If you actually have an oil pressure problem, and it sounds like you do, it should not be a major problem. I'm going to assume your mechanic did not do a full rebuild, but just pulled the heads. There's a couple of places that you can lose pressure from the top end. Could be the distributor drive lube passage or the hydraulic lifter passages. If one of those parts is bad or somehow installed incorrectly, you'd lose some pressure. I don't know how the 8.1 lubricates the upper end of the valve train, the rocker arms. I think there is an oil passage, I don't think the push rods are hollow. The mechanic might have munged up the gasket for one of the passages between the block and head, causing a leak and loss of pressure. You don't know until you pull it apart.

The worst possiblity? You had enough water in the engine to errode the main bearings, where the engine is leaking too much oil around the worn bearings. Of course, the bearing would have to be pretty worn for this to be a problem and you'd probably have other symptoms.
 
You can put an ohm meter on a standard oil pressure sender. Read the resistance and convert to PSI. Eliminates wiring and the gauge as problems. There are two types of senders. Single station senders are meant for boats with one helm and one oil pressure gauge. Dual station senders are for boats with two helms and therefore have two oil pressure gauges. You want to read the single resistances.

OilPressure-vs-Ohms.jpg


If you actually have an oil pressure problem, and it sounds like you do, it should not be a major problem. I'm going to assume your mechanic did not do a full rebuild, but just pulled the heads.
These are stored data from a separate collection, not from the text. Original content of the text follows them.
Lemma inv_delta now id delta :
  - amount_bound <= delta <= amount_bound →
  Inv ok (postConsumeUserSubscriptionDeltaTx now id delta) (λ _, True).
Proof.
  intros Hd. unfold postConsumeUserSubscriptionDeltaTx. eapply inv_bind; [apply inv_FIRST_sub|intros s Hs].
  set (u := if _ <? 0 then 0 else _).
  destruct ((0 <? s_AmountTotal s) && (s_AmountTotal s <? u)) eqn:E; [apply inv_fail|].
  eapply inv_bind; [apply inv_save_subscription|intros; by apply inv_ret].
  intros Ht. cbn in Ht |- *. destruct (Hs Ht) as [Hu Htb]. split; [|done]. split; [|lia].
  subst u. destruct (Z.ltb_spec (i64 (s_AmountUsed s + delta)) 0); lia.
Qed.

Lemma inv_maybeReset now id sub plan :
  in_i64 now → custom_ok plan → sub_ok sub → Inv ok (maybeResetUserSubscriptionWithPlanTx zone id sub plan now) sub_ok.
Proof.
  intros Hn Hc Hs d Hd. destruct (maybeReset_outcome zone id sub plan now d Hc Hn) as (sub' & d' & E & Ho).
  rewrite E. cbn. destruct Ho as (Hd' & Ht & _ & _ & _ & _ & Hu & _).
  assert (sub_ok sub') as Hs'.
  { unfold sub_ok in *. rewrite Ht, Hu. intros Hpos. specialize (Hs Hpos). destruct (reset_passed _ _ _ _); lia. }
  split; [|by intros ? [= <-]]. destruct Hd' as [[_ ->]| ->]; [done|].
  destruct Hd as (H1 & H2 & H3). split_and!; [|done|done]. by apply map_Forall_insert_2.
Qed.

Lemma inv_getPlan id : Inv ok (getSubscriptionPlanByIdTx plan_cache id) custom_ok.
Proof.
  intros d Hd. destruct (getSubscriptionPlanByIdTx plan_cache id d) as [r d'] eqn:E.
  apply getSubscriptionPlan_inv in E as [-> Hp]. split; [done|]. apply Hp, Hd.
Qed.

Lemma inv_candidates now rid userId amount subs :
  in_i64 now → 0 < amount <= amount_bound → Forall (λ e, sub_ok e.2) subs →
  Inv ok (preConsumeCandidates zone now plan_cache rid userId amount subs) (λ _, True).
Proof.
  intros Hn Ha. induction 1 as [|[id cand] subs Hs Hsubs IH]; cbn [preConsumeCandidates]; [apply inv_fail|].
  eapply inv_bind; [apply inv_getPlan|intros plan Hplan].
  eapply inv_bind; [by apply inv_maybeReset|intros sub Hsub].
  destruct ((0 <? s_AmountTotal sub) && (i64 (s_AmountTotal sub - s_AmountUsed sub) <? amount)) eqn:E; [done|].
  eapply inv_bind; [eapply inv_try, inv_create_record; unfold record_ok; cbn; lia|intros [?|err] _].
  - eapply inv_bind; [apply inv_save_subscription|intros; by apply inv_ret].
    intros Ht. cbn in Ht |- *. destruct (Hsub Ht) as [Hu Htb]. split; [|done]. unfold amount_bound in *.
    rewrite i64_id in E by (unfold in_i64, min_i64, max_i64; lia).
    rewrite i64_id by (unfold in_i64, min_i64, max_i64; lia). lia.
  - eapply inv_bind; [eapply inv_try, inv_FIRST_record|intros [dup|] _]; [|apply inv_fail].
    case_decide; [apply inv_fail|by apply inv_ret].
Qed.

Lemma active_subscriptions_ok now cond d : ok d → Forall (λ e, sub_ok e.2) (active_subscriptions now cond d).
Proof.
  intros (Hd & _). unfold active_subscriptions. rewrite merge_sort_Permutation.
  apply Forall_forall. intros [id s] [_ Hin]%list_elem_of_filter. apply elem_of_map_to_list in Hin. apply (Hd _ _ Hin).
Qed.

Lemma inv_preConsumeTx now rid userId amount :
  in_i64 now → 0 < amount <= amount_bound →
  Inv ok (preConsumeTx zone now plan_cache rid userId amount) (λ _, True).
Proof.
  intros Hn Ha. unfold preConsumeTx. eapply inv_bind; [by apply (inv_gets _ _ (λ _, True))|intros [ex|] _].
  - case_decide; [apply inv_fail|]. eapply inv_bind; [apply inv_FIRST_sub|intros; by apply inv_ret].
  - eapply inv_bind; [apply inv_gets; intros d Hd; by apply (active_subscriptions_ok now _ d Hd)|intros subs Hs].
    case_decide; [apply inv_fail|by apply inv_candidates].
Qed.

Lemma inv_refundTx now rid : Inv ok (refundSubscriptionPreConsumeTx now rid) (λ _, True).
Proof.
  unfold refundSubscriptionPreConsumeTx. eapply inv_bind; [apply inv_FIRST_record|intros rec Hrec].
  case_decide; [by apply inv_ret|]. destruct (Z.leb_spec (pr_PreConsumed rec) 0); [by apply inv_save_record|].
  eapply inv_bind; [apply inv_delta|intros; by apply inv_save_record].
  unfold record_ok, amount_bound in *. rewrite i64_id by (unfold in_i64, min_i64, max_i64; lia). lia.
Qed.

Lemma inv_resetOneTx now id plan : in_i64 now → custom_ok plan → Inv ok (resetOneTx zone now id plan) (λ _, True).
Proof.
  intros Hn Hc. unfold resetOneTx.
  eapply inv_bind; [apply (inv_gets _ _ (λ o, ∀ s, o = Some s → sub_ok s)); intros d Hd s Hs; apply (proj1 Hd _ _ Hs)|].
  intros [s|] Hs; [|by apply inv_ret]. destruct (is_reset_due now s); [|by apply inv_ret].
  eapply inv_bind; [apply inv_maybeReset; auto|intros; by apply inv_ret].
Qed.

Lemma inv_reset_each now plan adv subs :
  Forall (λ e, sub_ok e.2) subs → Inv ok (reset_each zone now plan adv subs) (λ _, True).
Proof.
  induction 1 as [|[id s] subs Hs Hsubs IH]; cbn [reset_each]; [by apply inv_ret|].
  eapply (inv_bind _ _ _ (λ _, True)); [|done]. unfold resetUserSubscriptionTx.
  eapply inv_bind; [apply inv_save_subscription|intros; by apply inv_ret].
  destruct adv; intros Ht; cbn in Hs, Ht |- *; specialize (Hs Ht); lia.
Qed.
End quota_invariant.

(** One call of the subscription interface. *)
Inductive sub_op :=
  | OpPreConsume (requestId : string) (userId amount : Z)
  | OpRefund (requestId : string)
  | OpDelta (id delta : Z)
  | OpResetDue (limit : Z)
  | OpAdminResetUser (userId planId : Z) (adv : bool)
  | OpAdminResetPlan (planId : Z) (adv : bool)
  | OpCleanup (olderThanSeconds : Z)
  | OpTick (seconds : Z).

Definition run_sub_op (zone : Z) (plan_cache : gmap Z SubscriptionPlan) (op : sub_op) : M world unit :=
  match op with
  | OpPreConsume rid u a => _ ← PreConsumeUserSubscription zone plan_cache rid u a; mret tt
  | OpRefund rid => RefundSubscriptionPreConsume rid
  | OpDelta id delta => PostConsumeUserSubscriptionDelta id delta
  | OpResetDue limit => _ ← ResetDueSubscriptions zone plan_cache limit; mret tt
  | OpAdminResetUser u p adv => _ ← AdminResetUserSubscriptionsByPlan zone plan_cache u p adv; mret tt
  | OpAdminResetPlan p adv => _ ← AdminResetPlanSubscriptions zone plan_cache p adv; mret tt
  | OpCleanup n => _ ← CleanupSubscriptionPreConsumeRecords n; mret tt
  | OpTick n => modify (λ w, w <| w_now ::= (λ t, i64 (t + n)) |>)
  end.

(** Amounts up to [2^62] cannot overflow. *)
Definition sub_op_ok (op : sub_op) : Prop :=
  match op with
  | OpPreConsume _ _ a => a <= amount_bound
  | OpDelta _ delta => - amount_bound <= delta <= amount_bound
  | _ => True
  end.

Definition run_sub_ops (zone : Z) (plan_cache : gmap Z SubscriptionPlan) (ops : list sub_op) (w : world) : world :=
  foldl (λ w op, exec (run_sub_op zone plan_cache op) w) w ops.

Section world_invariant.
Context (zone : Z) (plan_cache : gmap Z SubscriptionPlan).

Definition world_ok (w : world) : Prop := subscriptions_ok plan_cache (w_db w) ∧ in_i64 (w_now w).

Lemma inv_world {A} (body : Z → M db A) Q :
  (∀ now, in_i64 now → Inv (subscriptions_ok plan_cache) (body now) Q) → Inv world_ok (transaction body) Q.
Proof.
  intros Hb w [Hw Hn]. unfold transaction. destruct (Hb (w_now w) Hn (w_db w) Hw) as [Hd Hq].
  destruct (w_oracle w) as [|[msg|] o]; [|done|];
    destruct (body (w_now w) (w_db w)) as [[a|e] d]; cbn in *; split; auto; try (by intros ? [= <-]); by split.
Qed.

Lemma inv_GetPlan id : Inv world_ok (GetSubscriptionPlanById plan_cache id) custom_ok.
Proof.
  unfold GetSubscriptionPlanById. destruct (_ || _).
  - intros w Hw. split; [done|]. intros plan E. destruct (inv_getPlan plan_cache id (w_db w) (proj1 Hw)) as [_ Hp].
    by apply Hp.
  - apply inv_world. intros now Hn. apply inv_getPlan.
Qed.

Lemma inv_resetAll now subs n : in_i64 now → Inv world_ok (resetAll zone now plan_cache subs n) (λ _, True).
Proof.
  intros Hn. revert n. induction subs as [|[id s] subs IH]; intros n; cbn [resetAll]; [by apply inv_ret|].
  eapply inv_bind; [eapply inv_try, inv_GetPlan|intros [plan|] Hp]; [|apply IH].
  eapply (inv_bind _ _ _ (λ _, True)); [|intros [|] _; [apply IH|by apply inv_ret]].
  eapply inv_true, inv_try, inv_world. intros now' _. by apply inv_resetOneTx.
Qed.

Lemma inv_run_sub_op op : sub_op_ok op → Inv world_ok (run_sub_op zone plan_cache op) (λ _, True).
Proof.
  destruct op as [rid u a|rid|id delta|limit|u p adv|p adv|n|n]; cbn [run_sub_op sub_op_ok]; intros Hop.
  - eapply (inv_bind _ _ _ (λ _, True)); [|intros; by apply inv_ret]. unfold PreConsumeUserSubscription.
    destruct (u <=? 0); [apply inv_fail|]. destruct (blank rid); [apply inv_fail|].
    destruct (Z.leb_spec a 0); [apply inv_fail|]. apply inv_world. intros now Hn. apply inv_preConsumeTx; [done|lia].
  - unfold RefundSubscriptionPreConsume. destruct (blank rid); [apply inv_fail|].
    apply inv_world. intros now Hn. apply inv_refundTx.
  - unfold PostConsumeUserSubscriptionDelta. destruct (id <=? 0); [apply inv_fail|].
    destruct (delta =? 0); [by apply inv_ret|]. apply inv_world. intros now Hn. by apply inv_delta.
  - eapply (inv_bind _ _ _ (λ _, True)); [|intros; by apply inv_ret]. unfold ResetDueSubscriptions.
    eapply (inv_bind _ _ _ in_i64); [apply inv_gets; by intros w []|intros now Hn].
    eapply (inv_bind _ _ _ (λ _, True)); [|intros [|] _; [by apply inv_resetAll|by apply inv_ret]].
    eapply inv_true, (inv_try _ _ (λ _, True)), inv_world. by intros _ _ d Hd.
  - eapply (inv_bind _ _ _ (λ _, True)); [|intros; by apply inv_ret]. unfold AdminResetUserSubscriptionsByPlan.
    destruct (_ || _); [apply inv_fail|]. apply inv_world. intros now Hn.
    eapply inv_bind; [apply inv_getPlan|intros plan Hplan]. unfold adminResetUserSubscriptionsByPlanTx.
    eapply inv_bind; [apply inv_gets; intros d Hd; by apply (active_subscriptions_ok plan_cache now _ d Hd)|intros subs Hs].
    case_decide; [apply inv_fail|]. eapply inv_bind; [by apply inv_reset_each|intros; by apply inv_ret].
  - eapply (inv_bind _ _ _ (λ _, True)); [|intros; by apply inv_ret]. unfold AdminResetPlanSubscriptions.
    destruct (_ <=? _); [apply inv_fail|]. apply inv_world. intros now Hn.
    eapply inv_bind; [apply inv_getPlan|intros plan Hplan]. unfold adminResetPlanSubscriptionsTx.
    eapply inv_bind; [apply (inv_gets _ _ (Forall (λ e, sub_ok e.2)))|intros subs Hs].
    { intros d Hd. rewrite merge_sort_Permutation. by apply (active_subscriptions_ok plan_cache). }
    eapply inv_bind; [by apply inv_reset_each|intros; by apply inv_ret].
  - eapply inv_bind; [|intros; by apply inv_ret]. apply (inv_world _ (λ _, True)). intros now Hn d (H1 & H2 & H3).
    cbn. split; [|done]. split_and!; [done| |done]. intros i x Hx. apply map_lookup_filter_Some in Hx as [Hx _].
    apply (H2 _ _ Hx).
  - intros w [Hw Hn]. split; [|done]. split; [done|]. apply i64_range.
Qed.
End world_invariant.

(** C19: the used amount of a limited subscription stays between 0 and its
    total, whatever sequence of pre-consumes, refunds, deltas, scheduled and
    administrative resets and record clean-ups runs, at whatever times and
    whichever of them fail. *)
Theorem subscription_used_within_total (zone : Z) (plan_cache : gmap Z SubscriptionPlan) (ops : list sub_op) (w : world)
    (Hw : subscriptions_ok plan_cache (w_db w)) (Hn : in_i64 (w_now w)) (Hops : Forall sub_op_ok ops) :
  ∀ id s, user_subscriptions (w_db (run_sub_ops zone plan_cache ops w)) !! id = Some s →
    0 < s_AmountTotal s → 0 <= s_AmountUsed s <= s_AmountTotal s.
Proof.
  assert (world_ok plan_cache (run_sub_ops zone plan_cache ops w)) as [[Hs _] _].
  { assert (world_ok plan_cache w) as H0 by done. clear Hw Hn. revert w H0.
    induction Hops as [|op ops Hop Hops IH]; intros w H0; [done|]. cbn. apply IH.
    by apply (inv_run_sub_op zone plan_cache op Hop w H0). }
  intros id s Hid Ht. apply (Hs _ _ Hid Ht).
Qed.

Lemma subscription_used_within_total_witness :
  let ops := [OpPreConsume "a" 7 600; OpPreConsume "b" 7 600; OpDelta 5 900; OpRefund "a"; OpTick 86400; OpResetDue 0;
              OpPreConsume "b" 7 600] in
  let found := user_subscriptions (w_db (run_sub_ops 0 ∅ ops sub_world)) !! 5 in
  let s := default (used_sub 0) found in
  is_Some found ∧ 0 < s_AmountTotal s ∧ 0 <= s_AmountUsed s <= s_AmountTotal s.
Proof.
  intros ops. assert (subscriptions_ok ∅ (w_db sub_world)) as Hw.
  { split_and!.
    - apply map_Forall_singleton. intros _. vm_compute. intuition congruence.
    - apply map_Forall_empty.
    - split; [apply map_Forall_empty|]. apply map_Forall_singleton. by vm_compute. }
  assert (in_i64 (w_now sub_world)) as Hn by (by vm_compute).
  assert (Forall sub_op_ok ops) as Hops by (repeat constructor; vm_compute; congruence).
  pose proof (subscription_used_within_total 0 ∅ ops sub_world Hw Hn Hops 5) as H. intros found s. clear Hw Hn Hops.
  assert (match found with Some s => 0 <? s_AmountTotal s | None => false end = true) as Hf by (by vm_compute).
  change (∀ s, found = Some s → 0 < s_AmountTotal s → 0 <= s_AmountUsed s <= s_AmountTotal s) in H.
  subst s. clearbody found. destruct found as [s'|]; [|discriminate Hf]. cbn. apply Z.ltb_lt in Hf.
  split; [exists s'; reflexivity|]. split; [exact Hf|]. exact (H s' eq_refl Hf).
Defined.

(** ** Custom periods that overflow a [time.Duration] *)

Definition overflow_plan : SubscriptionPlan := plan_with "custom" "custom" (2 ^ 55) 1000.

Lemma overflow_plan_stalls zone base endUnix :
  base <= endUnix → calcNextResetTime zone base overflow_plan endUnix = base.
Proof.
  intros He. unfold calcNextResetTime. destruct (civil_from_days _) as [[y m] d].
  assert (NormalizeResetPeriod (p_QuotaResetPeriod overflow_plan) = "custom") as -> by (by vm_compute).
  repeat first [rewrite decide_True by done|rewrite decide_False by done].
  change (p_QuotaResetCustomSeconds overflow_plan <=? 0) with false. cbv iota zeta.
  assert (add_seconds base (p_QuotaResetCustomSeconds overflow_plan) = base) as ->.
  { unfold add_seconds. replace (i64 _ / 1000000000) with 0 by (by vm_compute). lia. }
  destruct (Z.ltb_spec endUnix base); [lia|]. by rewrite andb_false_r.
Qed.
There's a couple of places that you can lose pressure from the top end. Could be the distributor drive lube passage or the hydraulic lifter passages. If one of those parts is bad or somehow installed incorrectly, you'd lose some pressure. I don't know how the 8.1 lubricates the upper end of the valve train, the rocker arms. I think there is an oil passage, I don't think the push rods are hollow. The mechanic might have munged up the gasket for one of the passages between the block and head, causing a leak and loss of pressure. You don't know until you pull it apart.

The worst possiblity? You had enough water in the engine to errode the main bearings, where the engine is leaking too much oil around the worn bearings. Of course, the bearing would have to be pretty worn for this to be a problem and you'd probably have other symptoms.

I must agree with you on this. The bottom end should have been disassembled and inspected. The oil pump, rod and main bearings and connecting rods all should be checked. Oil pump and main bearing are leading cause of poor oil PSI.
I am a bit concerned that you are only running 5LBS on the stdb engine. How many hours do you have on these engines?
 
0 water pressure is hopefully the sensor - but you need to fix it or it will be in guardian mode. FC3 has given some good info on the rest.